Saved data entries

──────────────────────────────

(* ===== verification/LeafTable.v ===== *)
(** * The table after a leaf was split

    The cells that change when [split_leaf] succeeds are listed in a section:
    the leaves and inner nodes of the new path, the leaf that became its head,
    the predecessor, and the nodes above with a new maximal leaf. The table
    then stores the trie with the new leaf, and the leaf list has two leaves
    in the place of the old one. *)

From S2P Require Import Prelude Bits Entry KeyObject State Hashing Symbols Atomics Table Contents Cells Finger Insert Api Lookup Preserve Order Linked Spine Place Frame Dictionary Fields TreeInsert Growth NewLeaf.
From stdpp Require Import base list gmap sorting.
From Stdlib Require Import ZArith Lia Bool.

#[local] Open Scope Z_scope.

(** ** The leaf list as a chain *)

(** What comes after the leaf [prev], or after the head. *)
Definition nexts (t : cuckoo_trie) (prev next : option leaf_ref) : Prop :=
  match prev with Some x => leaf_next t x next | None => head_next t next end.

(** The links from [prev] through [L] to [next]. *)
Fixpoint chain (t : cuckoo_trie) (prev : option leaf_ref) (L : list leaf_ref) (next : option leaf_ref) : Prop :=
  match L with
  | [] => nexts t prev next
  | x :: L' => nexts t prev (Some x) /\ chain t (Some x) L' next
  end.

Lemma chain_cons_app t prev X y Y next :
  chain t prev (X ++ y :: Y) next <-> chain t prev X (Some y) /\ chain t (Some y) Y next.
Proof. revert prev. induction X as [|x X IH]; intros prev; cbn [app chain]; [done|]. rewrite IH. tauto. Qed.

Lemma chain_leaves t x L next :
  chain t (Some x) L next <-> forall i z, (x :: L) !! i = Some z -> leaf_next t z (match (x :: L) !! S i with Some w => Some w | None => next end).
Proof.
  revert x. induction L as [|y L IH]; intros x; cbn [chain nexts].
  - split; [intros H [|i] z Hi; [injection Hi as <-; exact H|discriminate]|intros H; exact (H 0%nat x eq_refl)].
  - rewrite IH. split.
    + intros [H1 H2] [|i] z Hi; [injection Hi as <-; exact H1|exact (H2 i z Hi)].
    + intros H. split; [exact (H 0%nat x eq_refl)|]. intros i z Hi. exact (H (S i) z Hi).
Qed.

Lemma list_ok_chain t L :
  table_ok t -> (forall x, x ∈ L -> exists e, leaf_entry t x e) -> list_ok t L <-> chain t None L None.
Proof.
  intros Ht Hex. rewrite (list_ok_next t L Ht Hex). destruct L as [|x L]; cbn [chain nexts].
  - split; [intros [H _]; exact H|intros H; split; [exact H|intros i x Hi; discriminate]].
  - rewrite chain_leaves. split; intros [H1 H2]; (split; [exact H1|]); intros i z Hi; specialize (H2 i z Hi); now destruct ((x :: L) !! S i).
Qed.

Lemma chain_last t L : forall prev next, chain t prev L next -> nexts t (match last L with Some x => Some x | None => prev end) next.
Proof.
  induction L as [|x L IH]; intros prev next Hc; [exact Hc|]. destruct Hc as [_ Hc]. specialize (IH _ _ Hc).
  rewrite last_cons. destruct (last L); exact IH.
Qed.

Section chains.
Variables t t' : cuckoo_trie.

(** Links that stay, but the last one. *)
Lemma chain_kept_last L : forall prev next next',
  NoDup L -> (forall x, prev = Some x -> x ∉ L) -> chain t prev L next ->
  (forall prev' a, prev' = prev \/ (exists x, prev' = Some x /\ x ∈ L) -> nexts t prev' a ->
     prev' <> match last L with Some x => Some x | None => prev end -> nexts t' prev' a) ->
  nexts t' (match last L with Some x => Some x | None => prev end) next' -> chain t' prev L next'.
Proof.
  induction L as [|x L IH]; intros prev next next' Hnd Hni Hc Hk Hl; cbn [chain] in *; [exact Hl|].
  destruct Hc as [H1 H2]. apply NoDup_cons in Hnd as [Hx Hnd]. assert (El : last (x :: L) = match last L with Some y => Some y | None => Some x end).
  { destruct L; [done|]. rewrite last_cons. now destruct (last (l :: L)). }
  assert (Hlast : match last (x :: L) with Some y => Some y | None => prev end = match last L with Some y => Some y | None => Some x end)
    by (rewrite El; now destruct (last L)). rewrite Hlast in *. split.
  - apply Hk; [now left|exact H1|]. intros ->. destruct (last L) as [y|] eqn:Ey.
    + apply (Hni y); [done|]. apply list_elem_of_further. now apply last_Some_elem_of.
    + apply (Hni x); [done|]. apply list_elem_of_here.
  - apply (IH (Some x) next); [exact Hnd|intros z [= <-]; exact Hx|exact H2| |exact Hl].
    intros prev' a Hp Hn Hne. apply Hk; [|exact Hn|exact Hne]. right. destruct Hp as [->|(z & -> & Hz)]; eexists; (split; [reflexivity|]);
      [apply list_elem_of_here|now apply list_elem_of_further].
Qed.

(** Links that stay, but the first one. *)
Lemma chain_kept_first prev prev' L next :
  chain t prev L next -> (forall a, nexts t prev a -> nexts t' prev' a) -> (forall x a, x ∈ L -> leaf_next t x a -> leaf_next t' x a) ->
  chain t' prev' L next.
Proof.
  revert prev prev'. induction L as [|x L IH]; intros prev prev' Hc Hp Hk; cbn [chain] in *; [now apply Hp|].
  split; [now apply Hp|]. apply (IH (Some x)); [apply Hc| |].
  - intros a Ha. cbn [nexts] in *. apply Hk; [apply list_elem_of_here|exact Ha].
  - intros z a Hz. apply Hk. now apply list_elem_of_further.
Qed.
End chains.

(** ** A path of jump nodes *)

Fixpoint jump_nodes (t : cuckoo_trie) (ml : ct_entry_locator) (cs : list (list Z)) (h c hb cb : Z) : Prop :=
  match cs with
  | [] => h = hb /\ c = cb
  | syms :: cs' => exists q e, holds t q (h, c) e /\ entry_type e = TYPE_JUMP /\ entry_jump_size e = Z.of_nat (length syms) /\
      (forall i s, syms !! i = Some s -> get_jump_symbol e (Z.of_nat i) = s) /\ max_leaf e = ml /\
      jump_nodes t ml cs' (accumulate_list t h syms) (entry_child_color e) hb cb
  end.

──────────────────────────────

• _Assigned task_
Look back at the entries above and repeat, unchanged, every line from the line holding "(** Links that stay, but the last one. *)" through the line holding "(forall prev' a, prev'".

• _Solution to the problem_
(** Links that stay, but the last one. *)
Lemma chain_kept_last L : forall prev next next',
  NoDup L -> (forall x, prev = Some x -> x ∉ L) -> chain t prev L next ->
  (forall prev' a, prev' = prev \/ (exists x, prev' = Some x /\ x ∈ L) -> nexts t prev' a ->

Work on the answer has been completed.